11. Les décisions administratives ne peuvent légalement disposer que pour l'avenir. Par suite, en l'absence de disposition législative l'y autorisant, l'administration ne peut, même lorsqu'elle est saisie d'une demande de l'intéressé en ce sens, déroger à cette règle générale et conférer un effet rétroactif à une décision d'admission à la retraite, à moins qu'il ne soit nécessaire de prendre une mesure rétroactive pour tirer les conséquences de la survenance de la limite d'âge, pour placer l'agent dans une situation régulière ou pour remédier à une illégalité.

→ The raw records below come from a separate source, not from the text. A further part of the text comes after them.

Lemma records_inside_entries_region_witness :
  exists d,
    Some one_entry_node = Some d
    /\ number_of_entries (view_footer one_entry_view) <= 8191
    /\ header_end sizeof_fsapfs_btree_header_t
       + entries_data_offset (view_header one_entry_view)
       + entries_data_size (view_header one_entry_view)
       <= Z.of_nat (length d) - sizeof_fsapfs_btree_footer_t
    /\ Forall (fun off =>
                 header_end sizeof_fsapfs_btree_header_t
                 + entries_data_offset (view_header one_entry_view) <= off
                 /\ off + sizeof_fsapfs_btree_variable_size_entry_t
                    <= header_end sizeof_fsapfs_btree_header_t
                       + entries_data_offset (view_header one_entry_view)
                       + entries_data_size (view_header one_entry_view))
              (record_offsets
                 (header_end sizeof_fsapfs_btree_header_t
                  + entries_data_offset (view_header one_entry_view))
                 (Z.to_nat (number_of_entries (view_footer one_entry_view)))).
Proof.
  exact (records_inside_entries_region
           size_bits sizeof_fsapfs_btree_header_t
           sizeof_fsapfs_btree_footer_t header_of_bytes footer_of_bytes
           ReferenceFacts.size_bits_ge ReferenceFacts.sizeof_header_ge
           ReferenceFacts.sizeof_footer_ge ReferenceFacts.sizes_small
           ReferenceFacts.decoded_header_wf ReferenceFacts.decoded_footer_wf
           (Some one_entry_node) (start false) one_entry_view
           one_entry_node_decoded).
Defined.

Lemma entry_out_of_bounds_rejected_witness :
  fst (Examples.read_data (Some one_entry_node) (start false)) = (1, None)
  /\ fst (Examples.read_data (Some stray_key_node) (start false))
     = (-1, Some RUNTIME_ERROR_VALUE_OUT_OF_BOUNDS).
Proof.
  split.
  - apply (proj1 (entry_out_of_bounds_rejected
             size_bits sizeof_fsapfs_btree_header_t
             sizeof_fsapfs_btree_footer_t header_of_bytes footer_of_bytes
             ReferenceFacts.size_bits_ge ReferenceFacts.sizeof_header_ge
             ReferenceFacts.sizeof_footer_ge ReferenceFacts.sizes_small
             ReferenceFacts.decoded_header_wf ReferenceFacts.decoded_footer_wf
             (start false) one_entry_node (header 0 8 2 4) (footer 1)
             (proj1 one_entry_node_acceptable) eq_refl eq_refl
             (proj1 (proj2 (proj2 (proj2 one_entry_node_acceptable)))))).
    exact (proj2 (proj2 (proj2 (proj2 one_entry_node_acceptable)))).
  - assert (Hcount : number_of_entries (footer 1)
                     <= entries_data_size (header 0 8 2 4) / 8)
      by (vm_compute; discriminate).
    apply (proj2 (entry_out_of_bounds_rejected
             size_bits sizeof_fsapfs_btree_header_t
             sizeof_fsapfs_btree_footer_t header_of_bytes footer_of_bytes
             ReferenceFacts.size_bits_ge ReferenceFacts.sizeof_header_ge
             ReferenceFacts.sizeof_footer_ge ReferenceFacts.sizes_small
             ReferenceFacts.decoded_header_wf ReferenceFacts.decoded_footer_wf
             (start false) stray_key_node (header 0 8 2 4) (footer 1)
             stray_key_node_footer_decoded eq_refl eq_refl Hcount)).
    intros Hall. vm_compute in Hall. apply Forall_inv in Hall.
    destruct Hall as [(_ & _ & Hkey) _]. apply Hkey. reflexivity.
Defined.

12. Il ne résulte d'aucun élément du dossier que M. D... avait atteint, le 1er mars 2014, l'âge limite de départ à la retraite, ni qu'il était dans une position administrative irrégulière qu'il fallait régulariser rétroactivement, ni qu'il était nécessaire de redresser une illégalité relative à ses droits à la retraite. Il est, par suite, fondé à soutenir qu'en le plaçant, par la décision litigieuse du 25 juillet 2014, à la retraite avec un effet rétroactif au 1er mars 2014, les Hospices civils de Lyon ont entaché leur décision d'une rétroactivité illégale. M. D... ne précise toutefois aucun élément relatif à sa situation au regard du calcul de sa pension et il ne conteste pas que le versement de celle-ci lui a été, entre le 1er mars 2014 et le 25 juillet 2014, plus favorable que le salaire à demi-traitement qu'il percevait. Dans ces conditions, la seule circonstance de son départ prématuré à la retraite, de moins de cinq mois, ne permet pas d'établir la réalité des préjudices matériel et moral dont il demande réparation.
13. Il résulte de tout ce qui précède que M. D... n'est pas fondé à se plaindre de ce que, par le jugement attaqué, le tribunal administratif de Lyon a rejeté sa demande.

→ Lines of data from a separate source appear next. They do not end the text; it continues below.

Lemma Legacy_graph_edges_go_both_ways_witness :
  exists nodeV,
    Obj.get (Legacy.nodes (legacyOn oneWayStreet)) "osm_2" = Some nodeV
    /\ Obj.get (Legacy.neighbors nodeV) "osm_1" = Some (111000 # 100).
Proof.
  apply (@Legacy_graph_edges_go_both_ways cityBlock Legacy.create
           (legacyOn oneWayStreet) oneWayStreet "osm_1" "osm_2"
           {| Legacy.id := "osm_1"; Legacy.point := mkPoint 0 0;
              Legacy.neighbors := [("osm_2", 111000 # 100)] |} (111000 # 100)).
  - vm_compute. reflexivity.
  - vm_compute. reflexivity.
  - vm_compute. reflexivity.
Defined.

Lemma Legacy_scan_pick (cd : Point -> Point -> Q) (st : Legacy.PathFinder)
  (point : Point) (ok : string -> Q -> bool) (acc : option string * ext) :
  Legacy.scan cd st point ok acc
  = pickNearest (fun kv => ok (fst kv) (legacyDistance cd point kv))
      (fun kv => Legacy.graphNodeId (fst kv)) (legacyDistance cd point)
      (Legacy.osmNodes st) acc.
Proof. reflexivity. Qed.

(** X17: on an initialized instance with OSM nodes, [findNearestOsmNode]
    of [utils/pathfinding.ts] returns the node closest to the point among
    the nodes that lie on a way, when one of those is within the search
    radius; when none is, it returns the node closest to the point among
    all nodes, on a way or not, however far away it is. *)
Theorem Legacy_nearest_prefers_nodes_on_ways (cd : Point -> Point -> Q)
  (st : Legacy.PathFinder) (point : Point) (searchRadius : Q) :
  Legacy.isInitialized st = true ->
  Legacy.osmNodes st <> [] ->
  exists x,
    In x (Legacy.osmNodes st)
    /\ Legacy.findNearestOsmNode cd st point searchRadius
       = Some (Legacy.graphNodeId (fst x))
    /\ ((onWay st x = true
         /\ legacyDistance cd point x <= searchRadius
         /\ forall y, In y (Legacy.osmNodes st) -> onWay st y = true ->
                      legacyDistance cd point x <= legacyDistance cd point y)
        \/ ((forall y, In y (Legacy.osmNodes st) -> onWay st y = true ->
                       ~ legacyDistance cd point y <= searchRadius)
            /\ forall y, In y (Legacy.osmNodes st) ->
                         legacyDistance cd point x <= legacyDistance cd point y)).
Proof.
  intros Hi Ho.
  assert (Hg : negb (Legacy.isInitialized st)
               || (List.length (Obj.keys (Legacy.osmNodes st)) =? 0)%nat = false).
  { rewrite Hi. destruct (Legacy.osmNodes st); [congruence | reflexivity]. }
  unfold Legacy.findNearestOsmNode. rewrite Hg. cbv beta iota zeta.
  rewrite !Legacy_scan_pick.
  set (dist := legacyDistance cd point).
  set (name := fun kv : string * Legacy.OSMNode => Legacy.graphNodeId (fst kv)).
  set (ok1 := fun kv : string * Legacy.OSMNode =>
                Qle_bool (dist kv) searchRadius
                && mem (Legacy.graphNodeId (fst kv)) (Legacy.nodesInWays st)).
  destruct (@pickNearest_spec _ ok1 name dist (Legacy.osmNodes st))
    as [[E1 N1] | [x [Hx [Hok [E1 Hmin]]]]].
  - (* no node on a way within the radius *)
    assert (Hfar : forall y, In y (Legacy.osmNodes st) -> onWay st y = true ->
                             ~ dist y <= searchRadius).
    { intros y Hy Hw Hle. specialize (N1 y Hy). unfold ok1 in N1.
      unfold onWay in Hw. rewrite Hw, Bool.andb_true_r in N1.
      apply Qle_bool_iff in Hle. congruence. }
    rewrite E1. cbn [fst].
    set (wide := (searchRadius * (3 # 2))%Q).
    set (ok2 := fun kv : string * Legacy.OSMNode => Qle_bool (dist kv) wide).
    destruct (@pickNearest_spec _ ok2 name dist (Legacy.osmNodes st))
      as [[E2 N2] | [x [Hx [Hok [E2 Hmin]]]]].
    + rewrite E2. cbn [fst].
      destruct (@pickNearest_spec _ (fun _ : string * Legacy.OSMNode => true)
                  name dist (Legacy.osmNodes st))
        as [[_ N3] | [x [Hx [_ [E3 Hmin]]]]].
      * destruct (Legacy.osmNodes st) as [| kv l]; [congruence |].
        specialize (N3 kv (or_introl eq_refl)). discriminate.
      * exists x. split; [exact Hx |]. rewrite E3. cbn [fst].
        split; [reflexivity |]. right. split; [exact Hfar |].
        intros y Hy. now apply Hmin.
    + exists x. split; [exact Hx |]. rewrite E2. cbn [fst].
      split; [reflexivity |]. right. split; [exact Hfar |].
      intros y Hy. destruct (ok2 y) eqn:Ey; [now apply Hmin |].
      unfold ok2 in Hok, Ey. apply Qle_bool_iff in Hok.
      destruct (Qlt_le_dec wide (dist y)) as [Hlt | Hle].
      * apply Qlt_le_weak. eapply Qle_lt_trans; eauto.
      * apply Qle_bool_iff in Hle. congruence.
  - exists x. split; [exact Hx |]. rewrite E1. cbn [fst].
    split; [reflexivity |]. left. unfold ok1 in Hok.
    apply andb_true_iff in Hok as [Hr Hw]. apply Qle_bool_iff in Hr.
    split; [exact Hw |]. split; [exact Hr |].
    intros y Hy Hwy. destruct (ok1 y) eqn:Ey; [now apply Hmin |].
    unfold ok1 in Ey. unfold onWay in Hwy. rewrite Hwy, Bool.andb_true_r in Ey.
    destruct (Qlt_le_dec searchRadius (dist y)) as [Hlt | Hle].
    + apply Qlt_le_weak. eapply Qle_lt_trans; eauto.
    + apply Qle_bool_iff in Hle. congruence.
Qed.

Sur les conclusions relatives aux frais d'instance :
14. Les dispositions de l'article L. 761-1 du code de justice administrative faisant obstacle à ce que soit mise à la charge de Hospices civils de Lyon, qui n'est pas la partie perdante, une somme à ce titre, les conclusions de M. D... en ce sens doivent être rejetées.
15. Il y a lieu, dans les circonstances de l'espèce, en application de ces mêmes dispositions, de mettre à la charge de ce dernier une somme de 700 euros qu'il paiera aux Hospices civils de Lyon, au titre des frais non compris dans les dépens que ceux-ci ont exposés.
DÉCIDE :

Article 1er : La requête de M. D... est rejetée.
Article 2 : M. D... versera une somme de 700 euros aux Hospices civils de Lyon en application de l'article L. 761-1 du code de justice administrative.
Article 3 : Le présent arrêt sera notifié à M. C... D... et aux Hospices civils de Lyon.

Délibéré après l'audience du 26 janvier 2021 à laquelle siégeaient :
Mme E... B..., présidente de chambre,
M. Gilles Fédi, président-assesseur,
M. Pierre Thierry, premier conseiller.

Rendu public par mise à disposition au greffe, le 11 février 2021.